Jim and William Reid (the Jesus and Mary Chain) will style our hair, and Eugene Hutz (Gogol Bordello) will be our translator. Shane McGowan (The Pogues) can defend our honour in the bar, and John Lydon (the Sex Pistols, PIL) will negotiate our contract. Our record label will of course be New and Used Records.
And of course I will welcome any of you to join in with your triangles, recorders, tambourines, and Tiny Tyke guitars.
While I use “fuck” whenever possible (as it is such a great all-purpose word), I do tend to favour the German curse phrases that my father used. Great phrases like:
- gekrümmt gebohrtes Arschloch
4. What’s your guilty pleasure TV show, the one you’re almost embarrassed to admit you watch?

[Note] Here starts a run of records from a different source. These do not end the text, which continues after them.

#[global] Instance string_le_dec t : RelDecision (string_le t).
Proof. intros a b. unfold string_le. apply _. Defined.

Definition sorted_ids (t : StringInterner) : list N :=
  merge_sort (string_le t) (N.of_nat <$> seq 0 (table_size t)).

Definition put_positions (l : list nat) : bytes := l ≫= fun p => putU32 (u32 (N.of_nat p)).

(** The lookup arrays of a mapped load. *)
Definition emitLookups (t : StringInterner) (recs : list StoredContext) : bytes :=
  let ids := table_size t in
  let callerDisplays := displayOrder ids recs sc_caller sc_callerDisplay in
  let calleeDisplays := displayOrder ids recs sc_callee sc_calleeDisplay in
  (string_offsets t ≫= putU32) ++ (sorted_ids t ≫= putU32) ++
  put_positions (positions_by ids recs sc_caller) ++ put_positions (positions_by ids recs sc_callee) ++
  putU32 (size32 callerDisplays) ++ put_positions callerDisplays ++
  putU32 (size32 calleeDisplays) ++ put_positions calleeDisplays.

Definition emitControlFlow (x : ControlFlowIndex) : bytes :=
  emitStringTable (cf_interner_ x) ++
  put_list (put_list emitScope) (scopeSets_ x) ++ put_list (put_list emitGuard) (guardSets_ x) ++
  put_list (put_list emitRaii) (raiiSets_ x) ++
  put_list emitContext (saved_contexts x) ++ emitLookups (cf_interner_ x) (saved_contexts x).

(** * Reading *)

Section Read.
(** [llvm::json::isUTF8], as in Utf8.v, and the casts of a byte to an enumeration. *)
Variable isValidUtf8 : bytes -> bool.
Variable cast_raii : N -> RaiiKind.
Variable cast_noexcept : N -> NoexceptSpec.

I am using the word “pleasure” very loosely here, because I actually hate it with a passion I can’t even begin to describe, and the few times I have viewed it, I spent the whole time spitting vehemently “how can they take a 10 minute show and stretch it into an hour? Those people are all idiots!” So, I don’t know how got talked into watching Are You Smarter Than a Fifth Grader? as many times as I did.
I do watch Survivor of my own volition, however, and I am cringing slightly as I admit that.

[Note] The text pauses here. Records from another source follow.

Lemma find_loop_safe fuel key lo hi :
  hi <= N.to_nat (m_stringCount m) -> find_loop outside fuel m key lo hi = find_loop outside' fuel m key lo hi.
Proof.
  revert lo hi. induction fuel as [|fuel IH]; intros lo hi H; [done|]. cbn [find_loop].
  destruct (Nat.ltb_spec lo hi); [|done]. pose proof (mid_between lo hi).
  unfold ldU32. rewrite (load_inside 4 (m_sortedIds m)) by (rewrite (sz_ids _ Hm); lia). rewrite mappedString_safe.
  rewrite !IH by lia. done.
Qed.

Lemma findId_safe raw : findId_mapped isValidUtf8 outside m raw = findId_mapped isValidUtf8 outside' m raw.
Proof. by apply find_loop_safe. Qed.

(** An order array of a given number of positions. *)
Definition holds_positions (order : option bytes) (count : nat) : Prop :=
  match order with Some p => length p = count * 4 | None => True end.

Lemma fieldAt_safe order count field i :
  holds_positions order count -> i < count -> field + 4 <= kRecordBytes ->
  fieldAt outside m order field i = fieldAt outside' m order field i.
Proof.
  intros Ho Hi Hf. unfold fieldAt. set (pos := match order with Some p => ldU32 outside p (i * 4) | None => _ end).
  assert (E : pos = match order with Some p => ldU32 outside' p (i * 4) | None => N.of_nat i end).
  { unfold pos. destruct order as [p|]; [|done]. cbn in Ho. apply load_inside. lia. }
  rewrite <- E. destruct (N.leb_spec (m_recordCount m) pos); [done|]. apply load_inside. rewrite (sz_records _ Hm).
  assert (N.to_nat pos < N.to_nat (m_recordCount m)) by lia. unfold kRecordBytes in *. nia.
Qed.

Lemma mappedRange_safe order count field id :
  holds_positions order count -> field + 4 <= kRecordBytes ->
  mappedRange outside m order count field id = mappedRange outside' m order count field id.
Proof.
  intros Ho Hf. unfold mappedRange. rewrite (bisect_ext _ _ (fun i => fieldAt outside' m order field i <? id)%N); cycle 1.
  { intros i Hi. by rewrite (fieldAt_safe order count). }
  f_equal. apply bisect_ext. intros i Hi. by rewrite (fieldAt_safe order count).
Qed.

Lemma mappedRange_le order count field id :
  let '(first, last) := mappedRange outside m order count field id in first <= last <= count.
Proof.
  unfold mappedRange. set (f := bisect _ _ 0 count). pose proof (bisect_le count (fun i => fieldAt outside m order field i <? id)%N 0 count).
  apply bisect_le. unfold f. lia.
Qed.

Lemma sitePositions_safe site : sitePositions_mapped isValidUtf8 outside m site = sitePositions_mapped isValidUtf8 outside' m site.
Proof.
  unfold sitePositions_mapped. rewrite findId_safe. destruct (findId_mapped _ _ _ _); [|done].
  rewrite mappedRange_safe; [done|done|]. unfold kFieldSite, kRecordBytes. lia.
Qed.

(** The positions of a range of an order array. *)
Lemma range_positions order count field id :
  length order = count * 4 ->
  let '(first, last) := mappedRange outside m (Some order) count field id in
  ((fun i => N.to_nat (ldU32 outside order (i * 4))) <$> seq first (last - first)) =
  ((fun i => N.to_nat (ldU32 outside' order (i * 4))) <$> seq first (last - first)).
Proof.
  intros Hl. pose proof (mappedRange_le (Some order) count field id) as H. destruct (mappedRange _ _ _ _ _ _) as [first last].
  apply list_fmap_ext. intros j i [-> Hj]%lookup_seq. f_equal. apply load_inside. lia.
Qed.

Lemma namePositions_safe side name :
  namePositions_mapped isValidUtf8 outside m side name = namePositions_mapped isValidUtf8 outside' m side name.
Proof.
  unfold namePositions_mapped. rewrite findId_safe. destruct (findId_mapped _ _ _ _) as [id|]; [|done].
  set (usrs := match side with Caller => m_byCaller m | Callee => m_byCallee m end).
  assert (Hu : length usrs = N.to_nat (m_recordCount m) * 4) by (unfold usrs; destruct side; apply Hm).
  set (field := match side with Caller => kFieldCaller | Callee => kFieldCallee end).
  assert (Hf : field + 4 <= kRecordBytes) by (unfold field, kFieldCaller, kFieldCallee, kRecordBytes; destruct side; lia).
  pose proof (range_positions usrs _ field id Hu) as R. rewrite (mappedRange_safe (Some usrs)) in * by done.
  destruct (mappedRange outside' m (Some usrs) _ field id) as [first last]. destruct (first =? last)%nat; [|done].
  set (displays := match side with Caller => m_byCallerDisplay m | Callee => m_byCalleeDisplay m end).
  set (count := N.to_nat (match side with Caller => m_callerDisplayCount m | Callee => m_calleeDisplayCount m end)).
  assert (Hd : length displays = count * 4) by (unfold displays, count; destruct side; apply Hm).
  set (dfield := match side with Caller => kFieldCallerDisplay | Callee => kFieldCalleeDisplay end).
  assert (Hdf : dfield + 4 <= kRecordBytes) by (unfold dfield, kFieldCallerDisplay, kFieldCalleeDisplay, kRecordBytes; destruct side; lia).
  clear R. pose proof (range_positions displays _ dfield id Hd) as R. rewrite (mappedRange_safe (Some displays)) in * by done.
  by destruct (mappedRange outside' m (Some displays) _ dfield id) as [f l].
Qed.
End Store.

Lemma mappedRecord_safe x pos : sized (mi_store x) -> mappedRecord cast_noexcept outside x pos = mappedRecord cast_noexcept outside' x pos.
Proof.
  intros Hx. unfold mappedRecord. destruct (N.leb_spec (m_recordCount (mi_store x)) (N.of_nat pos)); [done|].
  assert (Hin : forall k field, field + k <= kRecordBytes ->
    load_le outside k (m_records (mi_store x)) (pos * kRecordBytes + field) = load_le outside' k (m_records (mi_store x)) (pos * kRecordBytes + field)).
  { intros k field Hf. apply load_inside. rewrite (sz_records _ Hx). assert (pos < N.to_nat (m_recordCount (mi_store x))) by lia.
    unfold kRecordBytes in *. nia. }
  unfold ldU32, ldU8. rewrite !Hin by (unfold kRecordBytes, kFieldCaller, kFieldCallee, kFieldCallerDisplay, kFieldCalleeDisplay,
    kFieldSite, kFieldTuPath, kFieldScopeSet, kFieldGuardSet, kFieldRaiiSet, kFieldNoexcept, kFieldInsideCatch; lia). done.
Qed.


Lemma safe_view x : sized (mi_store x) -> same_view (mapped isValidUtf8 cast_noexcept outside x) (mapped isValidUtf8 cast_noexcept outside' x).
Proof.
  intros Hx. split; cbn [mapped v_findId v_sitePositions v_namePositions v_stored v_materialize].
  - intros s. by apply findId_safe.
  - intros s. by apply sitePositions_safe.
  - intros d s. by apply namePositions_safe.
  - intros keep ps. unfold live_in. cbn [mapped v_storedAt]. apply omap_ext_in. intros pos _. by rewrite mappedRecord_safe.
  - intros keep ps se. unfold live_in. cbn [mapped v_storedAt]. intros (pos & _ & H)%list_elem_of_omap.
    destruct (sc_live (mappedRecord cast_noexcept outside' x pos)) eqn:El; [|done]. destruct (keep _); [|done]. injection H as <-.
    apply list_elem_of_fmap. exists pos. split; [done|]. apply elem_of_seq. split; [lia|].
    unfold mappedRecord in El. destruct (N.leb_spec (m_recordCount (mi_store x)) (N.of_nat pos)); [done|lia].
  - apply list_fmap_ext. intros i pos _. by apply mappedRecord_safe.
  - intros se _ _. unfold materialize_with. rewrite !(stringOf_safe (mi_store x) Hx). f_equal. apply list_fmap_ext.
    intros i l _. unfold raii_with. by rewrite !(stringOf_safe (mi_store x) Hx).
Qed.
End Safe.

(** C16. Nothing in a mapped index is trusted.  Whatever the bytes of the section are, if the
    load accepts them then no query depends on memory outside the arrays of the section:
    offsets, ids, positions and lengths are checked before they are followed, every byte of a
    string included, so a damaged index can at worst answer wrongly. *)
Theorem mapped_reads_stay_inside (isValidUtf8 : bytes -> bool) (cast_raii : N -> RaiiKind) (cast_noexcept : N -> NoexceptSpec)
    (data : bytes) (x : MappedIndex) (Hload : loadMapped isValidUtf8 cast_raii data = Some x) (outside outside' : bytes -> nat -> N) :
  answers_alike (mapped isValidUtf8 cast_noexcept outside x) (mapped isValidUtf8 cast_noexcept outside' x) /\
  (forall s, findId_mapped isValidUtf8 outside (mi_store x) s = findId_mapped isValidUtf8 outside' (mi_store x) s) /\
  (forall id, mappedString outside (mi_store x) id = mappedString outside' (mi_store x) id) /\
  (forall pos, mappedRecord cast_noexcept outside x pos = mappedRecord cast_noexcept outside' x pos).
Proof.
  pose proof (loaded_sized _ _ _ _ Hload) as Hx. split_and!.
  - by apply same_view_answers, safe_view.
  - intros s. by apply findId_safe.
  - intros id. by apply mappedString_safe.
  - intros pos. by apply mappedRecord_safe.
Qed.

5. Which is your very favorite bauble?
Bauble meaning jewelry? I actually don’t wear jewelry, with the exception of a plain gold wedding band indicating that boys cannot have me and my watch telling me I am late once again. I’m pretty low maintenance in my girliness.
3. What are your top five desert island movies?
4. Who would win in a fight to the death, Harry Potter or Frodo Baggins?
5. What is your stripper name? (The name of your first pet as your first name [plus the name of the first street you ever lived on as your last name)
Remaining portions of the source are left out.